Urban Nutcracker to Make Triumphant Return to The Strand

Boston has a "Nutcracker" for many a niche market - a Jewish "Nutcracker," a gay "Nutcracker" - all competing with the Boston Ballet version , the world's most popular production of the world's most popular ballet.

This weekend the Strand presents the second season of Anthony Williams' "Urban Nutcracker." No stuffy Victorian drawing-rooms here. Kids from Jones Hill and Mattapan connect right away to the bucket-cats in the prologue pounding out driving rhythms and to the tappers in Act II exploding in kinetic routines.

Last year when producer choreographer Williams set out to create yet another "Nutcracker," one with an inner-city edge, one which the folks he grew up with in the Bromley-Heath Projects could appreciate, he knew he would need more than the hook of some black dancers. Williams envisioned ballet that would rock and since he was teaching at Roxbury Community College at the time, the company name BalletRox clicked. For his "Urban Nutcracker" to excite critical acclaim and to endure, the dancing had to be of a truly high caliber. That's why for his Sugar Plum Fairy and her Cavalier, he sought the loan of Dance Theatre of Harlem performers, Kellye Saunders and Donald Williams.
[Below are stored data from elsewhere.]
Lemma scroll_in_range (t m : Q) :
  (0 <= m)%Q →
  (Qmax 0 (Qmin t (Qmax 0 m)) == clampTo 0 m t)%Q
  ∧ (0 <= Qmax 0 (Qmin t (Qmax 0 m)) <= m)%Q.
Proof.
  intros H. unfold clampTo.
  destruct (Qlt_le_dec t 0), (Qlt_le_dec m t); minmax_cases; split; lra.
Qed.

Lemma jsDiv_nonzero (a b : Q) : ¬ (b == 0)%Q → jsDiv a b = Num (a / b).
Proof.
  intros H. unfold jsDiv. destruct (Qeq_bool b 0) eqn:E; [|done].
  by apply Qeq_bool_iff in E.
Qed.

Lemma jsDiv_zero (a b : Q) :
  (b == 0)%Q →
  jsDiv a b = match (a ?= 0)%Q with
              | Gt => Infinity
              | Lt => NegInfinity
              | Eq => NaN
              end.
Proof.
  intros H. unfold jsDiv. destruct (Qeq_bool b 0) eqn:E; [done|].
  apply Qeq_bool_iff in H. congruence.
Qed.

Lemma fit_all_width (z W T : Q) :
  (0 < T)%Q → (W / T <= z)%Q → (0 <= z * T - W)%Q.
Proof.
  intros HT H. apply (Qmult_le_compat_r _ _ T) in H; [|lra].
  assert (W / T * T == W)%Q as E by (field; lra). lra.
Qed.

Lemma max_ge_left (a b : Q) : (a <= Qmax a b)%Q.
Proof. minmax_cases; lra. Qed.

Lemma visible_zero (s e : Q) : ((e - s) / (1 # 2) == 0)%Q ↔ (e - s == 0)%Q.
Proof.
  assert (e - s == (e - s) / (1 # 2) * (1 # 2))%Q as E by field.
  split; intros H; [rewrite E, H; lra|].
  assert ((e - s) / (1 # 2) == (e - s) * 2)%Q as -> by field. rewrite H. lra.
Qed.

(** The clamped zoom is finite as soon as the chunk has a duration and
    the quotient [W / visibleDuration] is not [0 / 0]. *)
Lemma clamped_zoom (s e T W : Q) :
  (0 < T)%Q → ¬ ((W == 0)%Q ∧ (e - s == 0)%Q) →
  let px := jsDiv W ((e - s) / (1 # 2)) in
  let fitAll := (W / T)%Q in
  ∃ zoom : Q,
    jsMax (jsDiv W T) (jsMin (Num 500) px) = Num zoom
    ∧ (fitAll <= zoom)%Q
    ∧ ((fitAll <= 500)%Q →
       sameNumber (Num zoom) (clampNum fitAll 500 px) ∧ (zoom <= 500)%Q)
    ∧ ((500 < fitAll)%Q → (zoom == fitAll)%Q).
Proof.
  intros HT Hnan px fitAll. subst px.
  rewrite (jsDiv_nonzero W T) by lra. fold fitAll.
  destruct (Qeq_dec (e - s) 0) as [Hz|Hz].
  - rewrite jsDiv_zero by (by apply visible_zero).
    destruct (W ?= 0)%Q eqn:HW.
    + exfalso. apply Hnan. split; [by apply Qeq_alt|done].
    + exists fitAll. simpl. split; [reflexivity|]. split; [lra|].
      split; [intros H; split; [reflexivity|done]|reflexivity].
    + exists (Qmax fitAll 500). simpl. split; [reflexivity|].
      split; [apply max_ge_left|].
      split; [intros H; minmax_cases; split; lra|intros H; minmax_cases; lra].
  - rewrite jsDiv_nonzero by (by rewrite visible_zero).
    eexists. simpl. split; [reflexivity|]. split; [apply max_ge_left|]. split.
    + intros H. destruct (max_min_in_range fitAll 500
                            (W / ((e - s) / (1 # 2))) H) as (E & _ & Hhi).
      by split.
    + apply max_min_low_wins.
Qed.

(** C4, as the code has it.  [zoomToSegment] hands the chunk-local
    bounds of the segment, [getDuration()] and the container width to a
    pure computation, [zoomCalc], and asks the waveform for the numbers
    it returns.  Write [px = W / ((e - s) / 0.5)], which is [Infinity]
    for a segment of length zero, and [fitAll = W / T].

    - In a chunk of positive duration, unless the width and the length
      of the segment are both zero: the zoom is [px] clamped to
      [[fitAll, 500]] when [fitAll <= 500], and it is [fitAll] when
      [fitAll] exceeds 500 (the lower bound is applied last); the
      scroll offset is [midpointPixel - W / 2] clamped to
      [[0, zoom * T - W]]; the seek ratio is [s / T].
    - A segment of length zero gets the larger of [fitAll] and 500.
    - The segment [[10, 12]] in a chunk of 100 s shown in 1000 px gets
      zoom 250 and scroll offset 2250; the segment [[5, 5]] there gets
      zoom 500, scroll offset 2000 and seek ratio 0.05.
    - With a duration of zero the zoom asked for is [Infinity] and the
      scroll offset [NaN]; with width and length both zero the zoom
      is [NaN]. *)
Theorem zoom_and_scroll_of_segment :
  (∀ s e T W : Q,
     (0 < T)%Q → ¬ ((W == 0)%Q ∧ (e - s == 0)%Q) →
     let px := jsDiv W ((e - s) / (1 # 2)) in
     let fitAll := (W / T)%Q in
     ∃ zoom scroll : Q,
       zoomCalc s e T W = mkView (Num zoom) (Num scroll) (Num (s / T))
       ∧ ((fitAll <= 500)%Q →
          sameNumber (Num zoom) (clampNum fitAll 500 px)
          ∧ (fitAll <= zoom <= 500)%Q)
       ∧ ((500 < fitAll)%Q → (zoom == fitAll)%Q)
       ∧ (let midpointPixel := ((s + e) / 2 / T * (zoom * T))%Q in
          (midpointPixel == (s + e) / 2 * zoom)%Q
          ∧ (scroll == clampTo 0 (zoom * T - W) (midpointPixel - W / 2))%Q
          ∧ (0 <= scroll <= zoom * T - W)%Q))
  ∧ (∀ s T W : Q,
       (0 < T)%Q → (0 < W)%Q →
       ∃ zoom : Q,
         view_zoom (zoomCalc s s T W) = Num zoom
         ∧ (zoom == Qmax (W / T) 500)%Q)
  ∧ (∃ zoom scroll : Q,
       zoomCalc 10 12 100 1000 = mkView (Num zoom) (Num scroll) (Num (10 / 100))
       ∧ (zoom == 250)%Q ∧ (scroll == 2250)%Q)
  ∧ (∃ zoom scroll seek : Q,
       zoomCalc 5 5 100 1000 = mkView (Num zoom) (Num scroll) (Num seek)
       ∧ (zoom == 500)%Q ∧ (scroll == 2000)%Q ∧ (seek == 5 # 100)%Q)
  ∧ (∀ (D : Type) (st : State D) (segmentId : Z) (segment : Segment)
       (chunk : Chunk),
       find (λ s, strictEq (segment_id s) (IdNum segmentId)) (segments st)
         = Some segment →
       currentChunk st = Some chunk →
       ws_view (zoomToSegment segmentId st)
       = Some (zoomCalc (start_sec segment - start_time chunk)
                 (end_sec segment - start_time chunk)
                 (ws_duration st) (waveform_clientWidth st)))
  ∧ (∀ s e W : Q,
       (0 < W)%Q →
       view_zoom (zoomCalc s e 0 W) = Infinity
       ∧ view_scroll (zoomCalc s e 0 W) = NaN)
  ∧ (∀ s T : Q, view_zoom (zoomCalc s s T 0) = NaN).
Proof.
  split; [|split; [|split; [|split; [|split; [|split]]]]].
  - intros s e T W HT Hnan px fitAll.
    destruct (clamped_zoom s e T W HT Hnan) as (zoom & Hzoom & Hlo & Hin & Hout).
    unfold zoomCalc. rewrite Hzoom, !(jsDiv_nonzero _ T) by lra.
    unfold centerOnTime. cbn [jsMul jsSub jsMax jsMin].
    do 2 eexists. split; [reflexivity|].
    split; [intros H; destruct (Hin H); by repeat split|]. split; [done|].
    assert (0 <= zoom * T - W)%Q as Hwide by (by apply fit_all_width).
    split; [field; lra|]. by apply scroll_in_range.
  - intros s T W HT HW.
    destruct (clamped_zoom s s T W HT) as (zoom & Hzoom & _ & Hin & Hout).
    { intros [H _]. lra. }
    exists zoom. split; [exact Hzoom|].
    rewrite jsDiv_zero in Hin by (apply visible_zero; lra).
    assert ((W ?= 0)%Q = Gt) as HWc by (by apply Qgt_alt).
    rewrite HWc in Hin. cbn [clampNum sameNumber] in Hin.
    destruct (Qlt_le_dec 500 (W / T)) as [H|H].
    + rewrite (Hout H). minmax_cases; lra.
    + destruct (Hin H) as (E & _). rewrite E. minmax_cases; lra.
  - do 2 eexists. split; [reflexivity|]. by vm_compute.
  - do 3 eexists. split; [reflexivity|]. by vm_compute.
  - intros D st segmentId segment chunk Hseg Hchunk.
    unfold zoomToSegment. by rewrite Hseg, Hchunk.
  - intros s e W HW. unfold zoomCalc.
    rewrite (jsDiv_zero W 0) by reflexivity.
    assert ((W ?= 0)%Q = Gt) as HWc by (by apply Qgt_alt). rewrite HWc.
    assert (∀ x, x ≠ NaN → jsMax Infinity (jsMin (Num 500) x) = Infinity) as Hmax.
    { by intros [| | |]. }
    rewrite Hmax.
    { split; [done|]. cbn [view_scroll]. unfold centerOnTime.
      change (jsMul Infinity (Num 0)) with NaN.
      by destruct (jsDiv ((s + e) / 2) 0). }
    unfold jsDiv. rewrite HWc. by destruct (Qeq_bool _ 0).
  - intros s T. unfold zoomCalc.
    rewrite (jsDiv_zero 0 ((s - s) / (1 # 2))) by (apply visible_zero; lra).
    change (0 ?= 0)%Q with Eq. cbn [jsMin view_zoom].
    by destruct (jsDiv 0 T).
Qed.

Lemma zoom_and_scroll_of_segment_witness :
  ∃ zoom scroll : Q,
    zoomCalc 10 12 100 1000 = mkView (Num zoom) (Num scroll) (Num (10 / 100))
    ∧ (1000 / 100 <= zoom <= 500)%Q
    ∧ (0 <= scroll <= zoom * 100 - 1000)%Q.
Proof.
  destruct (proj1 zoom_and_scroll_of_segment 10 12 100 1000)%Q
    as (zoom & scroll & Hv & Hzoom & _ & _ & _ & Hscroll).
  - by vm_compute.
  - intros [H _]. by vm_compute in H.
  - exists zoom, scroll. split; [exact Hv|]. split; [|exact Hscroll].
    refine (proj2 (Hzoom _)). by vm_compute.
Defined.

(** The claim as worded fails on a short chunk: for a segment [[0, 1]]
    in a chunk of 1 s shown in 1000 px the zoom is 1000, above the
    maximum of 500, because fitting the whole chunk already needs
    1000 px per second. *)
Lemma zoom_above_maximum_on_short_chunk :
  ∃ zoom : Q,
    view_zoom (zoomCalc 0 1 1 1000) = Num zoom
    ∧ (zoom == 1000)%Q
    ∧ ¬ (zoom <= 500)%Q.
Proof.
  eexists. split; [reflexivity|]. split; [by vm_compute|].
  vm_compute. intros H. by apply H.
Qed.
Saunders and Williams are back this year heading an expanded ensemble. Having sold out three performances last year at the Strand, BalletRox hopes to fill all 1400 seats for an additional fourth show this weekend.

With more guest artists and other new wrinkles, the current production is worth a visit even by those wowed last December. The storyline still is a contemporary parallel to the familiar E.T.A. Hoffman fantasy.

Single mother Mrs. Williams takes her children Clarice and Omar on a Christmas Eve shopping spree to a Downtown Crossing-like locale. They are so impressed by the magic tricks of street entertainers Drosselmeyer and Minimeyer that they invite the duo back to their apartment. Here the plot dovetails better with the conventional story, where Drosselmeyer gives Clarice a nutcracker, which her bratty brother damages. The Christmas tree grows, mice and toy soldiers do battle, and so on. Act II transpires in "Fantasyland," where some of the divertissements are conventional and some decidedly less so.

For example, Mother Ginger who hides her Polichinelles under billowing skirts has been booted out by the Old Man in the Shoe and his tapping newsboys. Roxbury-born Klahid Hill, who danced in Savion Glover's "Bring in da Noise, Bring in da Funk" on Broadway, leads the squad of tapping youngsters.

The customary Russian and Spanish sequences, however, do not seem out of place in this context. Even the traditional dances are more accessible to diverse audiences insomuch that the dancers are themselves diverse.

While a good 60 percent of music is the original Tchaikovsky score, many of the show's highlights are set to Duke Ellington's take on the familiar melodies. There's swing music for the party dance, and in last year's showstopper, a unitarded dude named "Leif Branch" joined the ladies for the "Dew Drop Bop" a/k/a "The Waltz of the Flowers."

It would also be a mistake to think of "Urban Nutcracker" as an all-black show.

"It's pretty evenly mixed between black, white and brown dancers. Last year all our snowflakes were white. It's hard to find black girls who can dance en pointe, but this year we have three black snowflakes," says Williams, who notes that he himself comes from a biracial background.

Dance Theatre of Harlem provides the four major stars: principal dancers Saunders and Williams are joined this year by Boston-born Jhe Russell and Ramon Thielen. They are backed by young professionals studying at local dance schools as well as at prestigious institutions like Julliard and Boston Conservatory.

But Dorchester residents bring much of the energy and expertise to the Strand stage. In fact, Clarice, the center of all the spectacle, is danced by Mattapan resident Aura Pavlova Tavarez. Clarice's mother, both on stage and in real life, is Leta Tavarez , who has been running the Uptown Dance Center in Uphams Corner for 12 years and was pregnant with Aura when she opened her studio in that location.

The children who embody "the essence and mission of BalletRox's Urban Nutcracker" include several other local youngsters. Xzeniyeju Chukwuezi is a soldier in the battle scene while his brother Cjaiilon Andrade is one of the tapping shoeboys. Malaysha Hardy of Harbor Crest Court is a Hoopette, this show's version of the Candy Canes, and Alana Brown of Napier Park is one of the Wall kids.

Among the new features of the 2002 production: Youth Pro Musica will provide the orchestral voices during the snow scene. The Variasians, a local a cappella group will appear briefly in opening street sequence, sing Christmas carols in the lobby during intermission and accompany the Chinese dancer in the second act. This season too the company debut a newly commissioned apartment drop. Next year, they hope to add a scrim for the opening street scene.